You Do Not Need a Brain to Sleep
Sleep is often called “miraculous”. While we sleep, our brain looks after and repairs itself, filters out and processes memories, orders the body to detoxify itself and prepares it (us) to a brand new day. We know that all animals possessing a brain need a “break”. A new research revealed even jellyfish hit the hay! And in fact, like some of us, they have difficulty in falling asleep. The fact that even these creatures on the low ranks of animal family tree sleep indicates that the ability to sleep evolved earlier than we thought.
Starting from here, we may need to scratch out some of the things we (thought we) knew. For example, the necessity of a nervous system in order to sleep…

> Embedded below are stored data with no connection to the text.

(** The targets in the order of their slots. *)
Lemma compute6_2_sorted a b :
  (a = t /\ b = t2) \/ (a = t2 /\ b = t) -> slot_of sh a < slot_of sh b ->
  let srcs := srcs_with sh (Some (Z.to_nat (pd sh))) in
  (if slot_of sh b =? syndrome_disks (geo sh) + 1 then
    if slot_of sh a =? syndrome_disks (geo sh) then
      ops_complete_compute (store_blocks srcs (async_gen_syndrome tx false (size conf) (blocks sh srcs)) sh)
    else
      let data_target := if t =? qd sh then t2 else t in
      let xor_srcs := pages_down (fun i _ => negb (i =? data_target) && negb (i =? qd sh)) sh in
      let s := upd data_target (set_page (async_xor_offs tx (size conf) xor_srcs)) sh in
      let '(srcs, count) := sources s SYNDROME_SRC_ALL in
      ops_complete_compute (store_blocks srcs (async_gen_syndrome tx false (size conf) (blocks s srcs)) s)
  else if slot_of sh b =? syndrome_disks (geo sh) then
    ops_complete_compute
      (store_blocks srcs (async_raid6_datap_recov tx (size conf) (Z.to_nat (slot_of sh a)) (blocks sh srcs)) sh)
  else
    ops_complete_compute
      (store_blocks srcs (async_raid6_2data_recov tx (size conf) (Z.to_nat (slot_of sh a)) (Z.to_nat (slot_of sh b)) (blocks sh srcs)) sh))
  = Some (recovered V [t; t2] sh).
Proof.
  intros HT Hlt srcs. destruct (qd_range conf sh Hgeo Hlevel) as [Hq Hqp]. pose proof (go_pd _ _ Hgeo) as Hp. fold (pd sh) in Hp.
  assert (0 <= a < n /\ 0 <= b < n) as [Har Hbr] by (destruct HT as [[-> ->]|[-> ->]]; done).
  pose proof (slot_of_pd conf sh Hgeo Hlevel) as Hsp. pose proof (slot_of_qd conf sh Hgeo Hlevel) as Hsq.
  pose proof (fun i => slot_of_lt i) as Hlt'.
  assert (ops_complete_compute (set_pages V [t; t2] sh) = Some (recovered V [t; t2] sh)) as Hdone by (by apply set_pages_two).
  destruct (data_or_parity b) as [Hb|[Hb|Hb]].
  - pose proof (Hlt' b Hbr Hb). destruct (data_or_parity a) as [Ha|[->| ->]]; [|lia..]. rewrite !(proj2 (Z.eqb_neq _ _)) by lia.
    unfold srcs. rewrite recover_dd by done. rewrite store_all; [done|]. intros i Hi. left. destruct HT as [[-> ->]|[-> ->]], Hi as [->| ->]; done.
  - rewrite Hb, Hsp in *. rewrite (proj2 (Z.eqb_neq _ (_ + 1))), Z.eqb_refl by lia.
    destruct (data_or_parity a) as [Ha|[->| ->]]; [|lia..]. unfold srcs.
    rewrite recover_dp by (done || destruct HT as [[-> ->]|[-> ->]]; auto).
    rewrite store_all; [done|]. intros i Hi. destruct HT as [[-> Ht']|[-> Ht']], Hi as [->| ->]; auto.
  - rewrite Hb, Hsq, Z.eqb_refl in *. destruct (data_or_parity a) as [Ha|[Ha|Ha]]; [|rewrite Ha in *; lia || idtac..].
    + pose proof (Hlt' a Har Ha). rewrite (proj2 (Z.eqb_neq (slot_of sh a) _)) by lia. cbv zeta.
      pose proof (proj1 (is_data_not sh a) Ha) as [_ Haq].
      assert ((if t =? qd sh then t2 else t) = a) as ->.
      { destruct HT as [[-> Ht']|[-> Ht']]; [by rewrite (proj2 (Z.eqb_neq t (qd sh)))|]. by rewrite Ht', Z.eqb_refl. }
      rewrite sources_eq, chosen_all by (by apply (slots conf)).
      match goal with |- context [slot_devs (geo ?s) ++ _] =>
        change (slot_devs (geo s) ++ [Some (Z.to_nat (pd s)); Some (Z.to_nat (qd s))]) with (srcs_with sh (Some (Z.to_nat (pd sh)))) end.
      rewrite (recover_dq a Ha); [done|]. destruct HT as [[-> Ht']|[-> Ht']]; auto.
    + rewrite Hsp, Z.eqb_refl. unfold srcs. erewrite (store_gen conf tx sh Hgeo Hn Hwf V Henc Hlevel _ [t; t2]); [done| |by right|..].
      * intros i Hi Hd. apply (is_data_not sh) in Hd as [Hip Hiq]. apply known_other; [done|destruct HT; naive_solver..].
      * apply list.NoDup_cons. rewrite list_elem_of_singleton. split; [done|apply NoDup_singleton].
      * intros i. rewrite elem_of_cons, list_elem_of_singleton. destruct HT as [[H1 H2]|[H1 H2]]; rewrite <- H1, <- H2; clear; naive_solver.
Qed.

Lemma compute6_2_ok : ops_run_compute6_2 conf tx sh = Some (recovered V [t; t2] sh).
Proof.
  unfold ops_run_compute6_2. rewrite Ht1, Ht1', Hw, Hw2. rewrite !(proj2 (Z.ltb_ge _ 0)) by lia. cbn [negb orb bug_on].
  rewrite (sources_all conf) by done. cbv zeta.
  assert (slot_of sh t <> slot_of sh t2) as Hs by (intros Heq; by apply (slot_of_inj conf) in Heq).
  rewrite (proj2 (Z.eqb_neq _ _)) by done. cbn [bug_on]. rewrite (length_srcs_slots conf) by done.
  destruct (Z.ltb_spec (slot_of sh t2) (slot_of sh t)); [apply compute6_2_sorted; [auto|lia]|apply compute6_2_sorted; [auto|lia]].
Qed.
End Compute2.

(** * One or two lost blocks *)

(** The blocks [T] are to be computed, and all others are those of [V]. *)
Record lost_blocks (conf : r5conf) (sh : stripe) (V : Z -> block) (T : list Z) : Prop := {
  lb_geo : geo_ok conf (geo sh);
  lb_disks : sh_disks (geo sh) = Z.of_nat (disks sh);
  lb_enc : encodes conf (geo sh) V;
  lb_wf i : 0 <= i < Z.of_nat (disks sh) -> wf_block (size conf) (page (dev sh i));
  lb_targets : (exists t, T = [t] /\ ops_target sh = t /\ ops_target2 sh = -1) \/
               (exists t t2, T = [t; t2] /\ ops_target sh = t /\ ops_target2 sh = t2 /\ t <> t2 /\ level conf = 6);
  lb_in t : t ∈ T -> 0 <= t < Z.of_nat (disks sh) /\ test_bit R5_Wantcompute (dev sh t) = true;
  lb_known i : 0 <= i < Z.of_nat (disks sh) -> i ∉ T -> page (dev sh i) = V i;
}.

Lemma lost_nodup conf sh V T : lost_blocks conf sh V T -> NoDup T.
Proof.
  intros [_ _ _ _ [(t & -> & _)|(t & t2 & -> & _ & _ & Hne & _)] _ _]; [apply NoDup_singleton|].
  apply list.NoDup_cons. rewrite list_elem_of_singleton. split; [done|apply NoDup_singleton].
Qed.

Lemma compute_lost conf tx {Htx : AsyncTx (size conf) tx} sh V T :
  lost_blocks conf sh V T -> run_compute conf tx sh = Some (recovered V T sh).
Proof.
  intros [G1 G2 He Hwf P3 P4 P6]. rewrite <- G2 in Hwf, P4, P6. unfold run_compute. assert ((level conf <? 6) = negb (level conf =? 6)) as ->.
  { destruct (go_level _ _ G1) as [-> |[-> | ->]]; done. }
  destruct P3 as [(t & -> & T1 & T2)|(t & t2 & -> & T1 & T2 & Hne & Hl)].
  - destruct (P4 t) as [Ht Hwc]; [by left|]. assert (known sh V (fun i => negb (i =? t))) as Hk.
    { intros i Hi Hn%negb_true_iff%Z.eqb_neq. apply P6; [done|]. by intros ->%list_elem_of_singleton. }
    rewrite T1, T2. change (-1 <? 0) with true. cbn [orb]. destruct (Z.eqb_spec (level conf) 6) as [Hl|Hl]; cbn [negb].
    + by apply (compute6_1_ok conf tx sh G1 G2 Hwf V He Hl).
    + by apply (compute5_ok conf tx sh G1 G2 Hwf V He).
  - destruct (P4 t) as [Ht Hwc]; [by left|]. destruct (P4 t2) as [Ht2 Hwc2]; [right; by left|].
    rewrite T1, T2, (proj2 (Z.eqb_eq _ _) Hl), !(proj2 (Z.ltb_ge _ 0)) by lia. cbn [negb orb].
    apply (compute6_2_ok conf tx sh G1 G2 Hwf V He Hl t t2); try done.
    intros i Hi [N1%negb_true_iff%Z.eqb_neq N2%negb_true_iff%Z.eqb_neq]%andb_true_iff. apply P6; [done|]. set_solver.
Qed.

Three young people get curious and…
The story begins as follows: Three young Caltech graduates start up with the idea proposing “fish, insects, worms and all other animals need a brain of some sort, in order to coordinate the sleep process with nerve cells” and want to see if a simple jellyfish, a creature with a circular nervous system instead of a brain, is able to sleep. The name of these three young people are Ravi Nath, Claire Bedbrook, and Michael Abrams.
Young researchers choose jellyfish from the genus Cassiopea to study on. These jellyfish are motionless while they sleep, swaying in shallow tropical waters as if they hang in the water with their tentacles facing upwards, and unlike many other jellyfish species, they host nutrient-supplying algae in their bodies. Just like corals.
They get special aquariums built for their sleep research and monitor 23 jellyfish with a camera system over the course of a week, day and night. While the creatures’ pulse is 60 per minute during daytime, it slows down to 39 per minute at nights. They relocate the jellyfish in order to understand if their slow pulse is sleep related. The relocated jellyfish are slow to respond, suffering some sort of morning dizziness when they wake up, and immediately swim to their original locations after a while –depths of the aquarium.
Really necessary?
But, do these transparent soft buddies really feel the need to sleep like we do? The three young men come up with a malevolent plan to figure this out. They disturb the sleep of some jellyfish by squirting water every 20 minutes. They then observe the ones suffering this disturbance are not very lively the next morning, fully recovering the day after.
Finally, they administer melatonin to their jellyfish. This chemical, known to induce sleep, overwhelm the jellyfish and as reported in the research, “they sleep just like us.”
Of course, there are scientists sceptical about the whole thing. Anders Garm, a neuroscientist says “There could be other mechanisms explaining this behaviour.” Nonetheless, others agree with the Caltech group.
Another statement of the study is: It is not only our brain that “needs” sleep. Individual nerve cells may also require it.
The next challenge is seemingly ready: Let’s see if sponges sleep too!